> _THE DATA_:
Lemma main_step_phase s s' : phase s -> read_main_step s = Some s' -> phase s'.
Proof.
  destruct s as [sh ps]. unfold read_main_step, phase. destruct (rs_main sh) as [k|k| | | |k|] eqn:Em; intros Hph; try done.
  - destruct (ps !! k) as [p|] eqn:Hk; intros [= <-]; cbn; destruct Hph as [Hf Hc]; (split; [done|]).
    + intros j q Hj. destruct (decide (j = k)) as [->|Hjk].
      * rewrite list_lookup_insert_eq in Hj by (by eapply lookup_lt_Some). injection Hj as <-. split; [done | lia].
      * rewrite list_lookup_insert_ne in Hj by done. rewrite (Hc j q Hj). lia.
    + by apply (created_all _ k).
  - intros [= <-]. by destruct Hph.
  - intros [= <-]. by destruct Hph.
  - destruct (inbound_free _); [|done]. intros [= <-]. cbn. rewrite length_map. destruct Hph as [? Hc].
    split; [done|]. split; [by apply created_wake | apply wake_not_waiting].
  - destruct (ps !! k) as [p|]; [case_bool_decide; [|done]|]; intros [= <-]; cbn; [done|]. by destruct Hph as (_ & ? & _).
Qed.

Lemma phase_same sh sh' ps : rs_flag sh' = rs_flag sh -> rs_main sh' = rs_main sh -> phase (sh, ps) -> phase (sh', ps).
Proof. unfold phase. by intros -> ->. Qed.

Lemma read_step_phase a s s' : phase s -> read_step a s = Some s' -> phase s'.
Proof.
  destruct s as [sh ps]. destruct a as [i ch|i| | | |c|c|]; cbn [read_step].
  - apply thread_step_phase.
  - case_bool_decide as Hi; [|done]. intros Hph [= <-]. unfold phase in *.
    assert (Hc : forall k, created ps k -> created (<[i := R_wake]> ps) k) by (intros k Hc; by apply (created_insert _ _ _ R_wait)).
    rewrite length_insert. destruct (rs_main sh); naive_solver (by apply Forall_insert).
  - apply main_step_phase.
  - destruct (rs_main sh), (rs_free sh) as [[|? ?]|]; try done. intros Hph [= <-]. by apply (phase_same sh).
  - destruct (rs_main sh) eqn:Em; try done. destruct (pop_free_context sh) as [[c sh1]|] eqn:E; cbn; [|done].
    apply pop_free_phase in E as [Ef Em1]. intros Hph [= <-]. by apply (phase_same sh).
  - destruct (take_out c _) as [l|]; cbn; [|done]. intros Hph [= <-].
    apply (phase_same sh); [apply (give_back_phase [c] (set_rs_opening l sh))..|done].
  - destruct (take_out c _); cbn; [|done]. intros Hph [= <-]. exact Hph.
  - destruct (_ && _); [|done]. intros Hph [= <-]. unfold phase in *. cbn.
    pose proof (fun k => created_wake ps k) as Hc. pose proof (wake_not_waiting ps). rewrite length_map.
    destruct (rs_main sh); naive_solver.
Qed.

Lemma start_phase n : phase (read_start n).
Proof.
  unfold read_start, phase. cbn. split; [done|]. intros j p Hj. apply lookup_replicate in Hj as [-> _].
  split; [lia | done].
Qed.

Lemma reaches_phase ok n s : reaches ok n s -> phase s.
Proof. apply reaches_invariant; [apply start_phase|]. intros a s1 s2 Hs _. by apply read_step_phase. Qed.

Lemma phase_creates s k p : phase s -> rs_main (fst s) = RM_create k -> snd s !! k = Some p -> p = R_new.
Proof.
  destruct s as [sh ps]. unfold phase. cbn. intros Hph Hm Hk. rewrite Hm in Hph. destruct Hph as [_ Hc].
  by apply (Hc k p Hk).
Qed.

(** Whether [free_contexts] is not NULL yet. *)
Definition queue_exists (m : read_main) : bool :=
  match m with RM_create _ | RM_wait _ | RM_running => true | _ => false end.

Definition queue_phase (s : read_state) : Prop := is_Some (rs_free (fst s)) <-> queue_exists (rs_main (fst s)) = true.

Lemma give_back_free l sh : is_Some (rs_free (give_back l sh)) <-> is_Some (rs_free sh).
Proof. unfold give_back. destruct (rs_free sh) eqn:E; [|by rewrite E]. cbn. split; eauto. Qed.

Lemma pop_free_free sh c sh' : pop_free_context sh = Some (c, sh') -> is_Some (rs_free sh') <-> is_Some (rs_free sh).
Proof.
  unfold pop_free_context. destruct (rs_free sh) as [[|d l]|] eqn:E; [..|done]; intros [= <- <-]; [by rewrite E|].
  cbn. split; eauto.
Qed.

Lemma acquire_free cs sh cs' sh' : acquire_context cs sh = (cs', sh') -> rs_free sh' = rs_free sh.
Proof. unfold acquire_context. destruct (rs_available sh); by intros [= <- <-]. Qed.

Lemma read_local_free ch free p sh p' sh' b :
  read_local ch free p sh = Some (p', sh', b) -> is_Some (rs_free sh') <-> is_Some (rs_free sh).
Proof.
  destruct p; cbn [read_local]; unfold after_load; step_cases; try done; intros [= <- <- <-]; try done;
    first [apply give_back_free | by eapply pop_free_free | by erewrite acquire_free].
Qed.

> _ACTIVITY_:
In the material above, each line with the word "unfold" should be copied.

> _ANSWER FOR THE TASK_:
  destruct s as [sh ps]. unfold read_main_step, phase. destruct (rs_main sh) as [k|k| | | |k|] eqn:Em; intros Hph; try done.
Proof. unfold phase. by intros -> ->. Qed.
  - case_bool_decide as Hi; [|done]. intros Hph [= <-]. unfold phase in *.
  - destruct (_ && _); [|done]. intros Hph [= <-]. unfold phase in *. cbn.
  unfold read_start, phase. cbn. split; [done|]. intros j p Hj. apply lookup_replicate in Hj as [-> _].
  destruct s as [sh ps]. unfold phase. cbn. intros Hph Hm Hk. rewrite Hm in Hph. destruct Hph as [_ Hc].
Proof. unfold give_back. destruct (rs_free sh) eqn:E; [|by rewrite E]. cbn. split; eauto. Qed.
  unfold pop_free_context. destruct (rs_free sh) as [[|d l]|] eqn:E; [..|done]; intros [= <- <-]; [by rewrite E|].
Proof. unfold acquire_context. destruct (rs_available sh); by intros [= <- <-]. Qed.
  destruct p; cbn [read_local]; unfold after_load; step_cases; try done; intros [= <- <- <-]; try done;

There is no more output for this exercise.